> _EXERCISE PROMPT_: All of the records below need to be returned exactly.

> _GIVEN DATA_:
--

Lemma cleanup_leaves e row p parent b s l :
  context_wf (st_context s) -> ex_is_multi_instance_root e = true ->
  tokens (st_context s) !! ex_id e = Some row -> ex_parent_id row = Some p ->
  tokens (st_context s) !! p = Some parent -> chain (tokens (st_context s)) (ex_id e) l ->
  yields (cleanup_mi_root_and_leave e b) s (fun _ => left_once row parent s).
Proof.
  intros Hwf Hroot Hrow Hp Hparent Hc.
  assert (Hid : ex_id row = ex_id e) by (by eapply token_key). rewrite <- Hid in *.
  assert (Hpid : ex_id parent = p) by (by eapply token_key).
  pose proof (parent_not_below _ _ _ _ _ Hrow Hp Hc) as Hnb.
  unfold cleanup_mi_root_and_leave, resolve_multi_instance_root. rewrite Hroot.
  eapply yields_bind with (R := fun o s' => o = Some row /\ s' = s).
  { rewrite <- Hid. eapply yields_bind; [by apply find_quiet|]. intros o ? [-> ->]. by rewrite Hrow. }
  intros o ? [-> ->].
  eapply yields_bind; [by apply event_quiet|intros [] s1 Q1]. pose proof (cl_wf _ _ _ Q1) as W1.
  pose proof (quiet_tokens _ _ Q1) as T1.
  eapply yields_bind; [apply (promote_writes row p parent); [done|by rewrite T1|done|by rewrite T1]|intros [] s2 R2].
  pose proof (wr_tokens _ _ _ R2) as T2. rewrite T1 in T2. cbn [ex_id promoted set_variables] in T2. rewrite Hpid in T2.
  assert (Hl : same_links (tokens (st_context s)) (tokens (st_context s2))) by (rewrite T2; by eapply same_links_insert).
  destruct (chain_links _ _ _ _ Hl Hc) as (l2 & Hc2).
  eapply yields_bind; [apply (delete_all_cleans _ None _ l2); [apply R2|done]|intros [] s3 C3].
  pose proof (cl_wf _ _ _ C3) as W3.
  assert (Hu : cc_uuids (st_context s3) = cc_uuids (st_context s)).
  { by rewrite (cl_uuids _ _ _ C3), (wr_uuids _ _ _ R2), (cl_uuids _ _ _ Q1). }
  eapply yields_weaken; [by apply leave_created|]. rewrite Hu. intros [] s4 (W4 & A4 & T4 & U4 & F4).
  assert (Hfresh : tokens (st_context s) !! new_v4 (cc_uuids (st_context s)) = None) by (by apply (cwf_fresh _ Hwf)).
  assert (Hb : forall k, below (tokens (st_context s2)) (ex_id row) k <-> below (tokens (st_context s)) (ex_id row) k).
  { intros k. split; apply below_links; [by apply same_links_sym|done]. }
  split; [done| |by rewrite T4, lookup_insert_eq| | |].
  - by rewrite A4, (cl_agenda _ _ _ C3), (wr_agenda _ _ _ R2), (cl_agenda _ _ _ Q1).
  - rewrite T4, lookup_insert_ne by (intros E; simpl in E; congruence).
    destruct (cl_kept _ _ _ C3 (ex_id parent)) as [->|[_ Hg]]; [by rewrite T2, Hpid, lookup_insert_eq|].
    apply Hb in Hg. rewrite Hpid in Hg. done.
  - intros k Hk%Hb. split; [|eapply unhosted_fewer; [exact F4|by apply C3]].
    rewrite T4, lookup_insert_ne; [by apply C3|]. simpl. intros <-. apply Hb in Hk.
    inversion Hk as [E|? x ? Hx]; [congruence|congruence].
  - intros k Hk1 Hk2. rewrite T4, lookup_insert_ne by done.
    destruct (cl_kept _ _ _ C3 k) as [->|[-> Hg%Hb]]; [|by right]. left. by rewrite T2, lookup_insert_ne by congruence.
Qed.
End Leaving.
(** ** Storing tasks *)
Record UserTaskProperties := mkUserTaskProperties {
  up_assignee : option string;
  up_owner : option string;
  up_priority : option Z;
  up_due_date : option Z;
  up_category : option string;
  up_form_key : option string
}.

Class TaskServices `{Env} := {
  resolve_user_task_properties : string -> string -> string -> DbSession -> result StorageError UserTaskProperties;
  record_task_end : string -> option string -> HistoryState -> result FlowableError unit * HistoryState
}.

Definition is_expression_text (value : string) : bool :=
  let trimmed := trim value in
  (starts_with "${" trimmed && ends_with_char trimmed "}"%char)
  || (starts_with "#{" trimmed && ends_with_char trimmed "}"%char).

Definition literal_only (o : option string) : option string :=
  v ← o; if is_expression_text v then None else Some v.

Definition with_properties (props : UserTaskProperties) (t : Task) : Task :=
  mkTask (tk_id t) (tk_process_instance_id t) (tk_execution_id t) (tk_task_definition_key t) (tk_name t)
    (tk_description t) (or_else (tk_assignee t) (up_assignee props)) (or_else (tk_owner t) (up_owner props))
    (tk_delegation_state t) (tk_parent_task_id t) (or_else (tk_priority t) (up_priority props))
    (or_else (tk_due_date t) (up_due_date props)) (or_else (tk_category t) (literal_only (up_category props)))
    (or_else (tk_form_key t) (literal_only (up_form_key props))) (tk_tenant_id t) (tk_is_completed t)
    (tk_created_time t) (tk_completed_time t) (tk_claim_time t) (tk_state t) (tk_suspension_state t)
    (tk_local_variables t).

--

> _SOLUTION TO THE EXERCISE_:
Lemma cleanup_leaves e row p parent b s l :
  context_wf (st_context s) -> ex_is_multi_instance_root e = true ->
  tokens (st_context s) !! ex_id e = Some row -> ex_parent_id row = Some p ->
  tokens (st_context s) !! p = Some parent -> chain (tokens (st_context s)) (ex_id e) l ->
  yields (cleanup_mi_root_and_leave e b) s (fun _ => left_once row parent s).
Proof.
  intros Hwf Hroot Hrow Hp Hparent Hc.
  assert (Hid : ex_id row = ex_id e) by (by eapply token_key). rewrite <- Hid in *.
  assert (Hpid : ex_id parent = p) by (by eapply token_key).
  pose proof (parent_not_below _ _ _ _ _ Hrow Hp Hc) as Hnb.
  unfold cleanup_mi_root_and_leave, resolve_multi_instance_root. rewrite Hroot.
  eapply yields_bind with (R := fun o s' => o = Some row /\ s' = s).
  { rewrite <- Hid. eapply yields_bind; [by apply find_quiet|]. intros o ? [-> ->]. by rewrite Hrow. }
  intros o ? [-> ->].
  eapply yields_bind; [by apply event_quiet|intros [] s1 Q1]. pose proof (cl_wf _ _ _ Q1) as W1.
  pose proof (quiet_tokens _ _ Q1) as T1.
  eapply yields_bind; [apply (promote_writes row p parent); [done|by rewrite T1|done|by rewrite T1]|intros [] s2 R2].
  pose proof (wr_tokens _ _ _ R2) as T2. rewrite T1 in T2. cbn [ex_id promoted set_variables] in T2. rewrite Hpid in T2.
  assert (Hl : same_links (tokens (st_context s)) (tokens (st_context s2))) by (rewrite T2; by eapply same_links_insert).
  destruct (chain_links _ _ _ _ Hl Hc) as (l2 & Hc2).
  eapply yields_bind; [apply (delete_all_cleans _ None _ l2); [apply R2|done]|intros [] s3 C3].
  pose proof (cl_wf _ _ _ C3) as W3.
  assert (Hu : cc_uuids (st_context s3) = cc_uuids (st_context s)).
  { by rewrite (cl_uuids _ _ _ C3), (wr_uuids _ _ _ R2), (cl_uuids _ _ _ Q1). }
  eapply yields_weaken; [by apply leave_created|]. rewrite Hu. intros [] s4 (W4 & A4 & T4 & U4 & F4).
  assert (Hfresh : tokens (st_context s) !! new_v4 (cc_uuids (st_context s)) = None) by (by apply (cwf_fresh _ Hwf)).
  assert (Hb : forall k, below (tokens (st_context s2)) (ex_id row) k <-> below (tokens (st_context s)) (ex_id row) k).
  { intros k. split; apply below_links; [by apply same_links_sym|done]. }
  split; [done| |by rewrite T4, lookup_insert_eq| | |].
  - by rewrite A4, (cl_agenda _ _ _ C3), (wr_agenda _ _ _ R2), (cl_agenda _ _ _ Q1).
  - rewrite T4, lookup_insert_ne by (intros E; simpl in E; congruence).
    destruct (cl_kept _ _ _ C3 (ex_id parent)) as [->|[_ Hg]]; [by rewrite T2, Hpid, lookup_insert_eq|].
    apply Hb in Hg. rewrite Hpid in Hg. done.
  - intros k Hk%Hb. split; [|eapply unhosted_fewer; [exact F4|by apply C3]].
    rewrite T4, lookup_insert_ne; [by apply C3|]. simpl. intros <-. apply Hb in Hk.
    inversion Hk as [E|? x ? Hx]; [congruence|congruence].
  - intros k Hk1 Hk2. rewrite T4, lookup_insert_ne by done.
    destruct (cl_kept _ _ _ C3 k) as [->|[-> Hg%Hb]]; [|by right]. left. by rewrite T2, lookup_insert_ne by congruence.
Qed.
End Leaving.
(** ** Storing tasks *)
Record UserTaskProperties := mkUserTaskProperties {
  up_assignee : option string;
  up_owner : option string;
  up_priority : option Z;
  up_due_date : option Z;
  up_category : option string;
  up_form_key : option string
}.

Class TaskServices `{Env} := {
  resolve_user_task_properties : string -> string -> string -> DbSession -> result StorageError UserTaskProperties;
  record_task_end : string -> option string -> HistoryState -> result FlowableError unit * HistoryState
}.

Definition is_expression_text (value : string) : bool :=
  let trimmed := trim value in
  (starts_with "${" trimmed && ends_with_char trimmed "}"%char)
  || (starts_with "#{" trimmed && ends_with_char trimmed "}"%char).

Definition literal_only (o : option string) : option string :=
  v ← o; if is_expression_text v then None else Some v.

Definition with_properties (props : UserTaskProperties) (t : Task) : Task :=
  mkTask (tk_id t) (tk_process_instance_id t) (tk_execution_id t) (tk_task_definition_key t) (tk_name t)
    (tk_description t) (or_else (tk_assignee t) (up_assignee props)) (or_else (tk_owner t) (up_owner props))
    (tk_delegation_state t) (tk_parent_task_id t) (or_else (tk_priority t) (up_priority props))
    (or_else (tk_due_date t) (up_due_date props)) (or_else (tk_category t) (literal_only (up_category props)))
    (or_else (tk_form_key t) (literal_only (up_form_key props))) (tk_tenant_id t) (tk_is_completed t)
    (tk_created_time t) (tk_completed_time t) (tk_claim_time t) (tk_state t) (tk_suspension_state t)
    (tk_local_variables t).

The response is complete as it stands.